Optimising Images In WordPress – 9 SEO And User Experience Tips

Optimising images in WordPress is essential from both a search engine optimisation (SEO) viewpoint, and also to create a great user experience.  Attractive images make the site look more appealing, can break up chunks of text and can help get a specific point across to your audience.  And if they are handled properly, they can have positive impact on your SEO.

1. Professional images

Don’t be tempted to use amateur shots on your website or even in your blogs.  They suggest you haven’t given much thought or effort to making your site look presentable.  When optimising images in WordPress, you’ll need professional shots taken of specific products, venues or the staff that you wish to promote –  but of course you can supplement these with good quality stock images.

Nowadays you can find some great free stock images, as well as paid for images on a variety of websites.  If you’re not sure where to look, check out this great article.

2. Image resolution

Choose a good enough resolution (number of pixels) for images to show as good quality on large screens ie. not fuzzy or pixelated.  As a rule of thumb, images of around 1920 pixels wide are ideal for main banner images / full width images as they will be displayed properly on the vast majority of desktops. There is generally no need to upload images in excess of this

If your image is to enhance a blog post or page, images should be smaller to reflect the fact that they will be displayed at a smaller size.

Whatever the pixel dimensions of your image, ensure the file size is as small as possible – an easy way to do this is to save them at 72dpi.

3. File Name

Before you upload an image to your Image library, consider the page it will appear on.  Think in advance what the focus word of that page will be, and create a  file name to match.  This is the very first step in telling the search engines what your image represents.

In this example, the image is to be used in a blog, where the focus keyword is “WordPress website security”, and so the image file name is simply wordpress-website-security.jpg

optimising images in wordpress

Whatever the keyword you want the page to rank for, make sure it appears at the beginning of the image file name for improved SEO.

4. Title

The image title has no impact on SEO but enables you to add in more information about the image.

5. Alt Text

This is the most important field for SEO – it helps Google understand what your image is about, and hence the description you use must be in line with your focus keyword.  However don’t be tempted to stuff keywords here – keep the text clear, concise and relevant because if the image can’t be shown to a user (eg. they have turned off images in the web browser or are using a screen reader) the Alt Text is displayed to them.

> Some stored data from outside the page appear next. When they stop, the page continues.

(* ===== verification/ConsentFacts.v ===== *)
(** * Correctness of the consent of the user

    The protection of the forms, what the pages of the authorization endpoint
    and of the device grant write, and under which conditions. *)

From stdpp Require Import base tactics list strings gmap.
From Stdlib Require Import ZArith Lia.
From S2P Require Import Prelude Text Scope Formats Externals Pagination TokenFormat DataModel CompatModel Storage TokenRepo GrantRepo QueueRepo UserRepo CompatRepo PersonalRepo Passwords ClientAuth TokenEndpoint GraphqlSession WebSession CompatEndpoints Authorization DeviceConsent Triples RepoFacts Integrity Evolution Scenario Stored TokenFacts CodeExchange OtherGrants GraphqlFacts CompatRefreshFacts.
#[local] Open Scope Z_scope.

#[export] Hint Unfold WebSession.csrf_token verify_form render_account_inactive
  load_session_or_fallback Graphql.record_browser_session Graphql.load_active_session
  Authorization.repo Authorization.require Authorization.callback_error CallbackDestination.go
  ConsentPage.repo ConsentPage.require ConsentPage.page DeviceConsent.page
  ConsentPage.violations_of DeviceConsent.repo DeviceConsent.require DeviceConsent.enabled
  DeviceConsent.load_grant DeviceConsent.violations_of DeviceConsent.decide_grant
  DeviceConsent.redirect_url DeviceConsent.handle_code generate_id_token : mas_ops.

(** ** Runs that commit for some answers only *)

Section CommitsFor.
Context {R : Type}.

(** A run commits nothing, or its result is in [ok]. *)
Definition commits_when {E A} (ok : result E A → Prop) (m : M (World R) E A) : Prop :=
  ∀ w, same_committed w (m w).2 ∨ ok (m w).1.

Lemma commits_when_keeps {E A} (ok : result E A → Prop) (m : M (World R) E A) :
  keeps same_committed m → commits_when ok m.
Proof. intros H w. left. apply H. Qed.

Lemma commits_when_bind {E A B} (ok : result E B → Prop) (m : M (World R) E A)
    (f : A → M (World R) E B) :
  keeps same_committed m → (∀ a, commits_when ok (f a)) → commits_when ok (bind m f).
Proof.
  intros Hm Hf w. specialize (Hm w). unfold bind. destruct (m w) as [[a|e] w1]; [|by left].
  destruct (Hf a w1) as [H|H]; [left; by transitivity w1|by right].
Qed.

(** What follows a commit gives a result in [ok]. *)
Lemma commits_when_save {E A} (ok : result E A → Prop) (g : DatabaseError → E)
    (m : M (World R) E A) :
  (∀ w, ok (m w).1) → commits_when ok (do! mmap_err g save; m).
Proof.
  intros Hok w. unfold bind, mmap_err. destruct (save_cases w) as [(w' & -> & _)|(w' & Hs & Hc)].
  - right. apply Hok.
  - left. pose proof (err_keeps_save _ _ _ Hs) as H. by rewrite Hs.
Qed.

(** It commits nothing, or answers in [ok]. *)
Definition commits_for {E A} (ok : A → Prop) (m : M (World R) E A) : Prop :=
  commits_when (λ r, ∃ a, r = Ok a ∧ ok a) m.

Lemma commits_for_keeps {E A} (ok : A → Prop) (m : M (World R) E A) :
  keeps same_committed m → commits_for ok m.
Proof. apply commits_when_keeps. Qed.
Lemma commits_for_bind {E A B} (ok : B → Prop) (m : M (World R) E A) (f : A → M (World R) E B) :
  keeps same_committed m → (∀ a, commits_for ok (f a)) → commits_for ok (bind m f).
Proof. apply commits_when_bind. Qed.
Lemma commits_for_save {E A} (ok : A → Prop) (g : DatabaseError → E) (m : M (World R) E A) :
  (∀ w, ∃ a, (m w).1 = Ok a ∧ ok a) → commits_for ok (do! mmap_err g save; m).
Proof. apply (commits_when_save (λ r, ∃ a, r = Ok a ∧ ok a)). Qed.
End CommitsFor.

(** A run commits nothing, or goes past a part that does not commit. *)
Lemma commit_bind_inv {R E A B} (m : M (World R) E A) (k : A → M (World R) E B) w r w' :
  keeps same_committed m → bind m k w = (r, w') →
  same_committed w w' ∨ ∃ a w1, m w = (Ok a, w1) ∧ same_committed w w1 ∧ k a w1 = (r, w').
Proof.
  intros Hm H. specialize (Hm w). unfold bind in H. destruct (m w) as [[a|e] w1].
  - right. by exists a, w1.
  - left. by injection H as _ <-.
Qed.

Lemma commit_bind_err_inv {R E A B} (m : M (World R) E A) (k : A → M (World R) E B) w r w' :
  keeps same_committed m → bind m k w = (r, w') →
  same_committed w w' ∧ is_ok r = false ∨
  ∃ a w1, m w = (Ok a, w1) ∧ same_committed w w1 ∧ k a w1 = (r, w').
Proof.
  intros Hm H. specialize (Hm w). unfold bind in H. destruct (m w) as [[a|e] w1].
  - right. by exists a, w1.
  - left. by injection H as <- <-.
Qed.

In our example we have used “WordPress Website Security Tips”.

6. Caption

This is not essential in terms of SEO but can be used to show a caption to your audience under the image on your website – if you believe it will enhance the user experience, then add captions; if not, leave this field blank.

7. Description

Again of no benefit to your SEO efforts but you can add in descriptive details here, such as when the image was taken for example.

8. Image Compression

This is important for both SEO and user experience.  If your website pages contain large images, thousands of pixels wide,  it will make the web pages very slow to load. And that creates a poor user experience that Google frowns upon.  Nowadays loading speed is considered as a ranking factor – the faster the better.

optimising images in wordpress

 

optimising images in wordpress

Then when adding images to your web pages, you can simply choose the appropriate size for the page.

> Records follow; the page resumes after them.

(* ===== verification/RegistrationFacts.v ===== *)
(** * Correctness of the registration of clients *)

From stdpp Require Import base tactics list strings gmap sorting.
From Stdlib Require Import ZArith Lia.
From S2P Require Import Prelude Text Scope Formats Externals TokenFormat DataModel Storage UserRepo ClientAuth TokenEndpoint CompatEndpoints Authorization ClientMetadata Passwords Registration RepoFacts Integrity Scenario TokenFacts.
#[local] Open Scope Z_scope.

#[export] Hint Unfold ClientWrites.find_by_metadata_digest ClientWrites.add
  ClientWrites.upsert_static ClientWrites.all_static Registration.repo Registration.require
  Registration.client_secret_of Registration.client_of Registration.post : mas_ops.

(** ** What is validated *)

Section Metadata.
Context {url_edit : UrlEdit} {url_split : UrlSplit}.
Import ClientMetadata.

Definition https (o : option Url) : Prop :=
  ∀ u, o = Some u → url_scheme (url_parts u) = "https".
Definition encryptable (alg enc : option string) : Prop := is_Some enc → is_Some alg.

(** What the metadata say the client uses: the grant types, the code grant when
    they say nothing; the response types, [code] when they say nothing and a
    grant that redirects is used. *)
Definition uses_grant (m : ClientMetadata.t) (g : GrantType) : Prop :=
  match grant_types m with
  | Some gs => g ∈ gs
  | None => g = AuthorizationCode
  end.
Definition uses_type (m : ClientMetadata.t) (r : Authorization.ResponseType) : Prop :=
  match response_types m with
  | Some types => r ∈ types
  | None => r = [Authorization.Code] ∧ (uses_grant m AuthorizationCode ∨ uses_grant m Implicit)
  end.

9. Automatic Image Optimisation

There are a wide variety of plugins that ensure you are optimising images in WordPress – they enable website images to be served at the appropriate size for the best web page loading speed possible.

We like WP Smush which handles all image resizing, optimisation and compression needs.

By simply setting the maximum image height and width, WP Smush will compress the files to reduce file size and scale them down simultaneously – with no loss of visual quality.

 

So there you have it.  9 straightforward tips to help you optimise images on your WordPress website – to keep your users happy and to help with SEO.